The four of them ate and talked as if they had known one another forever, and there was a delightful ease between them, no strain or awkward tension. Because, she supposed, there were no expectations on either side. On the few occasions she had tried dating, the strain had been there, palpable, because an invisible weight of anticipation pressed on the shoulders of these reluctant suitors. With Rob, no expectations existed. She knew she should take comfort in that, but instead, the thought of it made her unaccountably glum.
Rob took a last swig of lemonade and carried his dessert plate to the sink. “Ladies, I can’t thank you enough for the home cooking,” he said.
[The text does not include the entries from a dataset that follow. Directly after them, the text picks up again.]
(* ===== verification/RadixHeld.v ===== *)
(** * The KV slots a request holds

    A request's row of the request table lists its slots position by position, in
    segments of pages.  They are a prefix it shares with the tree (and has locked)
    and pages of its own, which are neither free nor in the tree.  These are the
    facts about them that caching or freeing them needs. *)

From stdpp Require Import gmultiset.
From S2P Require Import Prelude KVAllocator KVAllocatorProofs KVAllocatorSpec RadixTree RadixInv RadixSplit.
From S2P Require Import RadixMatch RadixInsert RadixLock RadixWalk RadixOwn RadixEvict RadixSpec.
From S2P Require Import ReqPool Request PrefixCache RadixReq.

Section segs.
Context (ps : nat) (Hps : ps ≠ 0%nat).
Implicit Types (pgs : list Z) (i j q m : nat).
Abbreviation slots pgs := (pgs ≫= PagedAlloc.page_slots (Z.of_nat ps)).

Lemma slots_lookup pgs q : slots pgs !! q =
  (λ p, p * Z.of_nat ps + Z.of_nat (q mod ps)) <$> pgs !! (q / ps)%nat.
Proof.
  revert q. induction pgs as [|p pgs IH]; intros q; cbn; [by rewrite lookup_nil|].
  destruct (decide (q < ps)%nat) as [Hlt|Hge].
  - rewrite lookup_app_l by (by rewrite length_page_slots). rewrite Nat.div_small, Nat.mod_small by done. cbn.
    unfold PagedAlloc.page_slots. rewrite list_lookup_fmap. unfold py_range.
    rewrite list_lookup_fmap, lookup_seq_lt by lia. reflexivity.
  - rewrite lookup_app_r, length_page_slots by (rewrite length_page_slots; lia). rewrite IH.
    assert (q mod ps = (q - ps) mod ps)%nat as ->.
    { rewrite <-(Nat.Div0.mod_add (q - ps) 1 ps). f_equal. lia. }
    assert (q / ps = S ((q - ps) / ps))%nat as ->; [|done].
    rewrite <-Nat.add_1_r, <-(Nat.div_add (q - ps) 1 ps) by done. f_equal. lia.
Qed.

Lemma slots_page pgs q x : slots pgs !! q = Some x → pgs !! (q / ps)%nat = Some (x / Z.of_nat ps).
Proof.
  rewrite slots_lookup. destruct (pgs !! (q / ps)%nat) as [p|]; [|done]. cbn. intros [= <-]. f_equal.
  pose proof (Nat.mod_upper_bound q ps Hps). rewrite Z.add_comm, Z.div_add, Z.div_small by lia. lia.
Qed.

Definition ceil (n : nat) : nat := ((n + ps - 1) / ps)%nat.

Lemma ceil_spec n m : (m < ceil n ↔ m * ps < n)%nat.
Proof.
  unfold ceil. pose proof (Nat.div_mod_eq (n + ps - 1) ps). pose proof (Nat.mod_upper_bound (n + ps - 1) ps Hps).
  set (d := ((n + ps - 1) / ps)%nat) in *. split; intros.
  - assert (m * ps + ps ≤ d * ps)%nat by nia. nia.
  - assert (¬ (d ≤ m)%nat); [|lia]. intros Hle. assert (d * ps ≤ m * ps)%nat by nia. nia.
Qed.
Lemma ceil_mul m : ceil (m * ps) = m.
Proof.
  destruct (decide (ceil (m * ps) = m)) as [|Hne]; [done|].
  destruct (decide (m < ceil (m * ps))%nat) as [Hlt|Hge].
  - apply ceil_spec in Hlt. lia.
  - pose proof (ceil_spec (m * ps) (ceil (m * ps))) as Hc. assert (ceil (m * ps) < m)%nat by lia.
    assert (ceil (m * ps) * ps < m * ps)%nat by nia. lia.
Qed.

(** The pages a segment touches. *)
Lemma seg_pages pgs i j : NoDup pgs → (i < j)%nat → (j ≤ length (slots pgs))%nat →
  pages_of (Z.of_nat ps) (drop i (take j (slots pgs))) ≡ₚ drop (i / ps) (take (ceil j) pgs).
Proof.
  intros Hnd Hij Hj. apply NoDup_Permutation; [apply NoDup_torch_unique| |].
  { eapply sublist_NoDup; [exact Hnd|]. etrans; [apply sublist_drop|apply sublist_take]. }
  intros p. rewrite elem_of_pages_of. split.
  - intros (x & Hx & ->). apply list_elem_of_lookup in Hx as [q Hq]. rewrite lookup_drop in Hq.
    apply lookup_take_Some in Hq as [Hq Hlt]. apply slots_page in Hq.
    apply list_elem_of_lookup. exists ((i + q) / ps - i / ps)%nat. rewrite lookup_drop.
    assert (i / ps ≤ (i + q) / ps)%nat by (apply Nat.Div0.div_le_mono; lia).
    rewrite Nat.add_comm, Nat.sub_add by done. rewrite lookup_take_lt; [done|].
    apply ceil_spec. pose proof (Nat.div_mod_eq (i + q) ps). nia.
  - intros Hp. apply list_elem_of_lookup in Hp as [m Hm]. rewrite lookup_drop in Hm.
    apply lookup_take_Some in Hm as [Hm Hlt]. apply ceil_spec in Hlt.
    pose proof (Nat.div_mod_eq i ps) as Hi. pose proof (Nat.mod_upper_bound i ps Hps) as Hi'.
    set (q := Nat.max i ((i / ps + m) * ps)).
    assert (q < j)%nat as Hqj by (unfold q; lia).
    assert (q / ps = i / ps + m)%nat as Hqd.
    { symmetry. apply (Nat.div_unique q ps _ (q - (i / ps + m) * ps)); unfold q.
      - destruct m; nia.
      - nia. }
    destruct (lookup_lt_is_Some_2 (slots pgs) q ltac:(lia)) as [x Hx].
    exists x. split.
    + apply list_elem_of_lookup. exists (q - i)%nat. rewrite lookup_drop.
      replace (i + (q - i))%nat with q by (unfold q; lia). by rewrite lookup_take_lt.
    + apply slots_page in Hx. rewrite Hqd, Hm in Hx. by injection Hx.
Qed.

Lemma NoDup_slots pgs : NoDup pgs → NoDup (slots pgs).
Proof. intros. apply NoDup_bind_page_slots; [lia|done]. Qed.

Lemma whole_seg pgs i j : (ps | i)%nat → (ps | j)%nat → whole ps (drop i (take j (slots pgs))).
Proof.
  intros Hi Hj. assert (whole ps (slots pgs)) as Hw by (by exists pgs).
  apply (whole_cut ps _ i Hps); [|done]. by apply (whole_cut ps _ j Hps).
Qed.
End segs.

Section req_held.
Context {A : Type} `{KVPool A}.
Context (clock : nat → Z) (hash : list token → Z) {cfg : config}.
Context (Hen : disable cfg = false) (Heagle : is_eagle cfg = false).
Implicit Types (st : cache A) (s : radix_state A) (req : Req.t).
Abbreviation ps := (page_size cfg).

(** The slots [kv] of a request with tokens [toks]: the first [P] are those of
    the tree node [last], which it has locked; the pages [pgs] from there on are
    its own, on no node and not free. *)
Record holds (G : ghost) (L : gmultiset nat) st (e : option string) (toks kv : list Z) (P : nat)
    (last : nat) (pgs : list Z) : Prop := {
  ho_nodup : NoDup pgs;
  ho_kv : kv = take (length kv) (pgs ≫= PagedAlloc.page_slots (Z.of_nat ps));
  ho_pgs : length pgs = ceil ps (length kv);
  ho_toks : (length kv ≤ length toks)%nat;
  ho_P : (P ≤ length kv)%nat;
  ho_aligned : (ps | P)%nat;
  ho_node : G !! last = Some (TInt <$> take P toks, take P kv);
  ho_compat : compat (W:=hview (heap st)) (r:=root_node st) last e;
  ho_lock : last ∈ L;
  ho_own : ∀ p, p ∈ drop (P / ps) pgs → 1 ≤ p ≤ kv_limit (allocator st) ∧ p ∉ kv_held (allocator st) ∧
             ∀ x, x ∈ tree_slots G st → x / Z.of_nat ps ≠ p
}.

Arguments ho_nodup {_ _ _ _ _ _ _ _ _} _.
Arguments ho_kv {_ _ _ _ _ _ _ _ _} _.
Arguments ho_pgs {_ _ _ _ _ _ _ _ _} _.
Arguments ho_toks {_ _ _ _ _ _ _ _ _} _.
Arguments ho_P {_ _ _ _ _ _ _ _ _} _.
Arguments ho_aligned {_ _ _ _ _ _ _ _ _} _.
Arguments ho_node {_ _ _ _ _ _ _ _ _} _.
Arguments ho_compat {_ _ _ _ _ _ _ _ _} _.
Arguments ho_lock {_ _ _ _ _ _ _ _ _} _.
Arguments ho_own {_ _ _ _ _ _ _ _ _} _.

(** Pages that are neither free nor in the tree: somebody else's. *)
Definition apart (G : ghost) st (R : list Z) : Prop :=
  NoDup R ∧ ∀ p, p ∈ R → 1 ≤ p ≤ kv_limit (allocator st) ∧ p ∉ kv_held (allocator st) ∧
    ∀ x, x ∈ tree_slots G st → x / Z.of_nat ps ≠ p.

Lemma apart_perm G st R R' : R ≡ₚ R' → apart G st R → apart G st R'.
Proof. intros HP [Hn Hf]. split; [by rewrite <-HP|]. intros p. rewrite <-HP. apply Hf. Qed.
“You already have,” Gwen assured him. “Those steps have been a hazard for years.” She stood to clear the table. “Brian, I’m going to need help with the dishes tonight.”
“Aw, Grammy—”
“And then I’ll need help popping the popcorn before the Sunday-night movie.”
He dragged a step stool over to the sink.
“Good night, Gwen, Brian,” said Rob, taking his hat
from his back pocket. “I’ll be back in the morning to finish up.”
Twyla followed him outside, down the new steps into the yard. “You’re not finished?”
He turned, propping one hip on a sawhorse. His eyes never left her. “Not even close to finished.” Then he blinked as if he’d been disoriented. “Actually, the steps are done, but you need a railing.”
“I’ve never had a railing here. I think it fell off before I bought the place.”
“Probably violates some building code. I might as well do it right, Twyla, okay? Humor me. I don’t get to work with my hands too often.”
Everything he said seemed to have a double meaning. Everything reminded her of last night.
“Okay, so we need a railing,” she said.
“I’d hate to think of your mom losing her footing.”
Twyla hesitated, then lowered her voice and said, “She never comes down the stairs.” Catching the expression on his face, she said, “I’m not kidding, Rob.”
He held out his hand. “Come here. Walk with me.”
It felt good to touch him again, even if it was just holding hands. They headed down the slope to where his car was parked and stood together in the yard, watching the evening breeze stir the tire swing in the big oak tree.
“I know what you’re probably thinking about my mother,” Twyla said. “Everyone considers her a charming, bright lady, a good talker and a clear thinker. That’s why her agoraphobia is so strange, and so devastating. Everyone thinks that surely she’s not the sort of person who could be afflicted with some weird psychosis.”
“That’s more or less what I was thinking,” he admitted. “I did a psych rotation in med school. Anxiety disorders are pretty common, and your mother fits the
profile. You probably know more about this than I do at this point, but I want you to know, it’s treatable.”